Elliptic also claimed that the hacking organization has already transferred over 40% of the $100 million to a Tornado Cash mixer.
A recent research conducted by Coincub estimated that North Korea is by far the top-ranked nation for crypto crime. Over the years, skilled hackers from the totalitarian country have targeted governments and private companies across the globe, stealing more than $1.5 billion in digital assets between 2017-2022.
Stolen Crypto Fuels Nuclear Experiments
Earlier this year, the United Nations (UN) also accused North Korea of stealing cryptocurrencies worth millions of dollars and claimed that the Asian state used those assets to fund missile and nuclear trials.
The UN reminded that the North Korean government had launched nine nuclear experiments in January alone, the largest number of such tests that the nation has executed in a single month.
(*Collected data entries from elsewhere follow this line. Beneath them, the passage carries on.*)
(** X26: when the table [structure] covers the grid and the bound words fit
    in it, [print] writes, for each row in turn, one string per column and
    then a newline: the block for a cell that is not fillable, else the
    letter of the cell, or a space where there is none. *)
Theorem X26_print_format (g : Grid) (a : Assignment) (i j : nat) :
  structure_ok g = true ->
  fits g a = true ->
  i < height g ->
  j < width g ->
  exists letters out,
    letter_grid g a = Ok letters
    /\ print g a = Ok out
    /\ List.length out = height g * S (width g)
    /\ nth_error out (i * S (width g) + j) = Some (glyph_at g letters i j)
    /\ nth_error out (i * S (width g) + width g) = Some newline.
Proof.
  intros Hst Hfit Hi Hj.
  pose proof (letter_grid_items_total g a _ (grid_shape_blank (height g) (width g)))
    as H. rewrite Hfit in H. destruct H as [letters Hl].
  pose proof (proj1 (letter_grid_items_inv _ _ _ _ _ (grid_shape_blank _ _) Hl))
    as Hshape.
  set (row := fun i => (map (glyph_at g letters i) (seq 0 (width g)) ++ [newline])%list).
  set (rows := map row (seq 0 (height g))).
  assert (Hprint : print g a = Ok (List.concat rows)).
  { unfold print, letter_grid. rewrite Hl. cbn [bind].
    rewrite print_rows_Ok; [reflexivity|].
    intros i0 j0 Hi0 Hj0. apply print_cell_Ok; auto using seq_lt. }
  assert (Hlen : forall r, In r rows -> List.length r = S (width g)).
  { intros r Hr. apply in_map_iff in Hr. destruct Hr as [i0 [<- _]].
    unfold row. rewrite length_app, length_map, length_seq. simpl. lia. }
  assert (Hrow : nth_error rows i = Some (row i)).
  { unfold rows. rewrite (nth_error_map_seq _ row (height g) 0 i Hi). reflexivity. }
  exists letters, (List.concat rows). split; [exact Hl|]. split; [exact Hprint|].
  split; [|split].
  - rewrite (length_concat_rows _ (S (width g)) rows Hlen).
    unfold rows. rewrite length_map, length_seq. reflexivity.
  - rewrite (nth_error_concat_rows _ (S (width g)) rows i j (row i) Hlen Hrow)
      by lia.
    unfold row. rewrite nth_error_app1 by (rewrite length_map, length_seq; exact Hj).
    rewrite (nth_error_map_seq _ (glyph_at g letters i) (width g) 0 j Hj).
    reflexivity.
  - rewrite (nth_error_concat_rows _ (S (width g)) rows i (width g) (row i) Hlen Hrow)
      by lia.
    unfold row. rewrite nth_error_app2 by (rewrite length_map, length_seq; lia).
    rewrite length_map, length_seq, Nat.sub_diag. reflexivity.
Qed.
(** ** Arguments that are not only string literals *)




(** ** What a terminal shows *)

(** The text left when every sequence from an ESC byte to the next [m] is
    taken out; [in_seq] tells that such a sequence is being skipped. *)
Fixpoint visible_from (in_seq : bool) (s : string) : string :=
  match s with
  | EmptyString => EmptyString
  | String c s' =>
      if in_seq then visible_from (negb (Ascii.eqb c "m")) s'
      else if Ascii.eqb c ESC then visible_from true s'
           else String c (visible_from false s')
  end.

Definition visible (s : string) : string := visible_from false s.

(** ** Strings *)

Section Strings.

Lemma append_assoc (a b c : string) :
  ((a ++ b) ++ c = a ++ (b ++ c))%string.
Proof.
  induction a as [|ch a IH]; simpl; [reflexivity | now rewrite IH].
Qed.

Lemma append_nil_r (a : string) : (a ++ "")%string = a.
Proof.
  induction a as [|ch a IH]; simpl; [reflexivity | now rewrite IH].
Qed.

Lemma c_str_clean (a b : string) :
  has_nul a = false -> c_str (a ++ b) = (a ++ c_str b)%string.
Proof.
  induction a as [|ch a IH]; simpl; [reflexivity|].
  destruct (Ascii.eqb ch NUL); simpl; [discriminate|].
  intros H. now rewrite (IH H).
Qed.

Lemma c_str_cut (a b : string) :
  has_nul a = true -> c_str (a ++ b) = c_str a.
Proof.
  induction a as [|ch a IH]; simpl; [discriminate|].
  destruct (Ascii.eqb ch NUL); simpl; [reflexivity|].
  intros H. now rewrite (IH H).
Qed.

Lemma c_str_id (a : string) : has_nul a = false -> c_str a = a.
Proof.
  intros H. rewrite <- (append_nil_r a) at 1.
  rewrite (c_str_clean a ""%string H). apply append_nil_r.
Qed.

Lemma has_nul_app (a b : string) :
  has_nul (a ++ b) = has_nul a || has_nul b.
Proof.
  induction a as [|ch a IH]; simpl; [reflexivity|].
  now rewrite IH, orb_assoc.
Qed.

Lemma map_c_str_id (fs : list string) :
  Forall (fun f => has_nul f = false) fs -> map c_str fs = fs.
Proof.
  induction 1 as [|f fs Hf _ IH]; simpl; [reflexivity|].
  now rewrite (c_str_id f Hf), IH.
Qed.

Lemma last_no_nul (fs : list string) :
  Forall (fun f => has_nul f = false) fs -> has_nul (last fs ""%string) = false.
Proof.
  induction 1 as [|f fs Hf Hfs IH]; [reflexivity|].
  destruct fs as [|g gs]; [exact Hf | exact IH].
Qed.

End Strings.

(** ** Literal concatenation *)

Section Phase6.

Lemma glue_glue (a b : string) (ts : tokens) :
  glue a (glue b ts) = glue (a ++ b)%string ts.
Proof.
  destruct ts as [|[c| | | | | | |] ts]; simpl; try reflexivity.
  now rewrite append_assoc.
Qed.

Lemma phase6_lit_lit (a b : string) (ts : tokens) :
  phase6 (TStr a :: TStr b :: ts) = phase6 (TStr (a ++ b)%string :: ts).
Proof. simpl. apply glue_glue. Qed.

Lemma literal_eval (ts : tokens) (s : string) (out : ostream) :
  literal ts = Some s -> eval_expr ts out = Some (VStr s, out).
Proof.
  unfold literal, eval_expr, eval_parsed.
  destruct (phase6 ts) as [|[c| | | | | | |] [|t r]]; try discriminate.
  intros [= ->]. reflexivity.
Qed.

Lemma literal_MOD_cons (e : string) (ts : tokens) (s : string) :
  literal ts = Some s ->
  literal (MOD [TStr e] ++ ts) = Some (String ESC ("[" ++ e ++ "m" ++ s))%string.
Proof.
  unfold literal. simpl.
  destruct (phase6 ts) as [|[c| | | | | | |] [|t r]]; try discriminate.
  intros [= ->]. reflexivity.
Qed.

Lemma phase6_app_l (xs ys : tokens) :
  phase6 (xs ++ ys) = phase6 (phase6 xs ++ ys).
Proof.
  induction xs as [|x xs IH]; [reflexivity|].
  destruct x; cbn [app phase6]; try (now rewrite IH).
  rewrite IH. destruct (phase6 xs) as [|t r]; [reflexivity|].
  destruct t; cbn [glue app phase6]; try reflexivity.
  now rewrite glue_glue.
Qed.

Lemma phase6_app_r (xs ys ys' : tokens) :
  phase6 ys = phase6 ys' -> phase6 (xs ++ ys) = phase6 (xs ++ ys').
Proof.
  intros H. induction xs as [|x xs IH]; [exact H|].
  destruct x; cbn [app phase6]; now rewrite IH.
Qed.

End Phase6.

(** ** Stream insertion *)

Section Streams.

Lemma glue_app (a : string) (xs : tokens) (t : token) (ys : tokens) :
  is_lit t = false -> glue a (xs ++ t :: ys) = glue a xs ++ t :: ys.
Proof.
  intros Ht. destruct xs as [|[c| | | | | | |] xs]; simpl; try reflexivity.
  destruct t; simpl; try reflexivity. discriminate.
Qed.

Lemma phase6_app (xs : tokens) (t : token) (ys : tokens) :
  is_lit t = false -> phase6 (xs ++ t :: ys) = phase6 xs ++ t :: phase6 ys.
Proof.
  intros Ht. induction xs as [|x xs IH]; simpl.
  - destruct t; simpl; try reflexivity. discriminate.
  - destruct x; rewrite IH; try reflexivity.
    now apply glue_app.
Qed.

Lemma block_body_app (body : tokens) :
  block_body (body ++ [TSemi; TRBrace]) = Some body.
Proof.
  induction body as [|t body IH]; [reflexivity|].
  change ((t :: body) ++ [TSemi; TRBrace]) with (t :: (body ++ [TSemi; TRBrace])).
  cbn [block_body]. rewrite IH. simpl.
  destruct t; try reflexivity.
  destruct body as [|[] [|? ?]]; reflexivity.
Qed.

Lemma pair_ind (P : tokens -> Prop) :
  P [] -> (forall t, P [t]) -> (forall t u ts, P ts -> P (t :: u :: ts)) ->
  forall ts, P ts.
Proof.
  intros H0 H1 H2.
  assert (H : forall ts, P ts /\ forall t, P (t :: ts)).
  { induction ts as [|u ts [IHa IHb]]; split; auto. }
  intros ts. apply H.
Qed.

Lemma operands_endl (ts : tokens) :
  operands (ts ++ [TShl; TEndl]) =
  option_map (fun ops => ops ++ [TEndl]) (operands ts).
Proof.
  induction ts as [| t | t u ts IH] using pair_ind.
  - reflexivity.
  - simpl. destruct (is_operand t); reflexivity.
  - simpl. destruct (is_operand t); [|reflexivity].
    destruct u; try reflexivity.
    rewrite IH. destruct (operands ts); reflexivity.
Qed.

Lemma insert_all_endl (ops : list token) (out : ostream) :
  insert_all (ops ++ [TEndl]) out =
  option_map (fun o => (o ++ LF)%string) (insert_all ops out).
Proof.
  revert out. induction ops as [|t ops IH]; intros out; simpl; [reflexivity|].
  destruct (insert t out); [apply IH | reflexivity].
Qed.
Despite the multiple warnings and severe sanctions, Pyongyang has continued to develop its ballistic missile infrastructure:
“DPRK demonstrated increased capabilities for rapid deployment, wide mobility (including at sea), and improved resilience of its missile forces.”
Unsurprisingly, Russia and China refused to sign the UN’s statement, which accuses North Korea of funding its nuclear trials with stolen crypto assets.